Es el Expreso de Oriente. Si un tren decadente y poco verosimil hay, es ese.
La estación está cerrada y se accede a los andenes por una entrada lateral de los años setenta. Están filmando una película en el bar y el lobby. Hay humo artificial, falsos pasajeros vestidos con trajes elegantes y apócrifos empleados ferroviarios con uniformes impecables de 1920. No conviene profundizar en mis verdaderos compañeros de camarote, la travesti brasileña y el mecánico polaco, ni en los uniformes de los empleados reales [todos ellos merecen instantáneas aparte].

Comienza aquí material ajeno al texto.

(** X2.  A map without any function gives a reducer that calls nothing and
    never throws: it returns the state object it is given, and the empty
    default object when the state is [undefined]. *)
Theorem map_without_functions_is_inert
    (reducers : object entry) (state : option Obj) (action : Action) (h : nat) :
  (forall k f, prop reducers k <> Some (EFunction f)) ->
  combineOtherReducers reducers state action h =
  match state with
  | Some s => Run (Return s) (S h) []
  | None => Run (Return (mkObj (Fresh h) [])) (S (S h)) []
  end.
Proof.
  intros Hnone. pose proof (no_function_no_key reducers Hnone) as Hkeys.
  destruct (combineOtherReducers_run reducers state action h)
    as [[_ ->]|(before & key & after & Hsplit & _)].
  - rewrite Hkeys. by destruct state.
  - rewrite Hkeys in Hsplit. by destruct before.
Qed.

(** X3.  The combined reducer calls the reducers in the order of its key
    list, each on the value the state holds under its key, and stops after
    the first that returns [undefined].  Either no reducer of the list returns
    [undefined]: then it returns, and its calls are those of the whole list.
    Or the list splits at the first key whose reducer returns [undefined]:
    then it throws the error for that key, and its calls are those of the
    keys before it followed by the call for that key; no reducer of a later
    key is called. *)
Theorem reducers_are_called_in_key_order
    (reducers : object entry) (state : option Obj) (action : Action) (h : nat) :
  let fr := finalReducersOf reducers in
  let ps := stateProps state in
  let r := combineOtherReducers reducers state action h in
  ((forall k, In k (keys fr) -> keyResult fr ps action k <> VUndefined) /\
   (exists result, completion_of r = Return result) /\
   calls r = map (keyCall fr ps action) (keys fr)) \/
  (exists before key after,
     keys fr = (before ++ key :: after)%list /\
     (forall k, In k before -> keyResult fr ps action k <> VUndefined) /\
     keyResult fr ps action key = VUndefined /\
     completion_of r = Throw (Error (undefinedResultMessage action key)) /\
     calls r = map (keyCall fr ps action) (before ++ [key])%list).
Proof.
  cbv zeta.
  destruct (combineOtherReducers_run reducers state action h)
    as [[Hall ->]|(before & key & after & Hkeys & Hkey & Hbefore & ->)];
    cbn [completion_of calls].
  - left. split_and!; [done| |done]. by eexists.
  - right. by exists before, key, after.
Qed.
(** X11.  In the trace of regula falsi the error of the first row is the
    width [abs(b - a)] of the starting bracket and the error of every later
    row is the distance [abs(c - c_old)] between its point and the point of
    the row before it. *)
Theorem regula_falsi_errors_chain :
  forall (e : expr num) (a b tol : num) (max_iter : Z) (r : SolveResult num),
    regula_falsi_method host e a b tol max_iter = Ok r ->
    chained_errors None (iterations r).
Proof.
  intros e a b tol max_iter r. unfold regula_falsi_method, after_loop, for_range.
  destruct (for_range_from _ _ 1 _) as [[s'|r']|ex] eqn:Hloop; try discriminate.
  intros H. injection H as ->.
  destruct (loop_return_split _ _ _ _ _ Hloop) as (k & [[[a' b'] c_old] tr] & _ & Hrun & Hret).
  assert (Hinv : regula_falsi_state (1 + Z.of_nat k) (a', b', c_old, tr)).
  { apply (loop_invariant (regula_falsi_pass host e tol) regula_falsi_state)
      with (s := (a, b, a, [])); [| |exact Hrun].
    - intros j [[[y z] w] t] t' (Hj & Hc & Hcase) Hp.
      unfold regula_falsi_pass in Hp.
      split_pass Hp; numbers; injection Hp as <-; unfold regula_falsi_state;
        (split; [lia|]);
        (split; [apply chained_errors_app; [exact Hc|];
                 error_case Hcase|]);
        right; (split; [lia | apply last_point_app]).
    - unfold regula_falsi_state. simpl. auto with zarith. }
  destruct Hinv as (Hi & Hc & Hcase).
  unfold regula_falsi_pass in Hret.
  split_pass Hret; numbers; injection Hret as <-; simpl;
    (apply chained_errors_app; [exact Hc|]); error_case Hcase.
Qed.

El tren atraviesa una oscura entre Turquía y Bulgaria cuando, en ese idioma de la gente que no tiene idiomas comunes, el turco a cargo de nuestro compartimiento, el mismo que antes nos solicitó los boletos en un alemán correctísimo e inútil, nos observa atacando las provisiones para el viaje: una petaca con brandy, queso y pan (yo), una botella de vodka, salchichas envasadas al vacío y algo enlatado (el polaco).
Lukasz dice:
-Salchicha? [gesto indescriptible, cómico, de invitación a la salchicha]
-No, no. Ich bin musulmán. Danke. No como cerdo, no juegos por dinero.
-Perdón, claro. No le ofrecemos entonces bebida. El Corán condena a los que beben alcohol.
-Bueno, son interpretaciones y tampoco hay que ser dogmáticos e ingratos oder? Ya vuelvo.
Una hora después, somos siete en el compartimiento, fumando y bebiendo [todo el personal salvo uno de los maquinistas]. A la mañana siguiente, el tren se ha perdido [no sé cómo puede perderse un tren, pero tuvimos que seguir a toda máquina hasta una estación en la que pudieran informarnos dónde estábamos y cómo retomar]. Ese día por la tarde abandonamos el vagón cerca de la frontera rumana. Algo había ocurrido. Estaba lleno de humo. Ardía.
Todos, sin excepción, nos encogimos de hombros.
Todos, sin excepción, nos encogimos de hombros.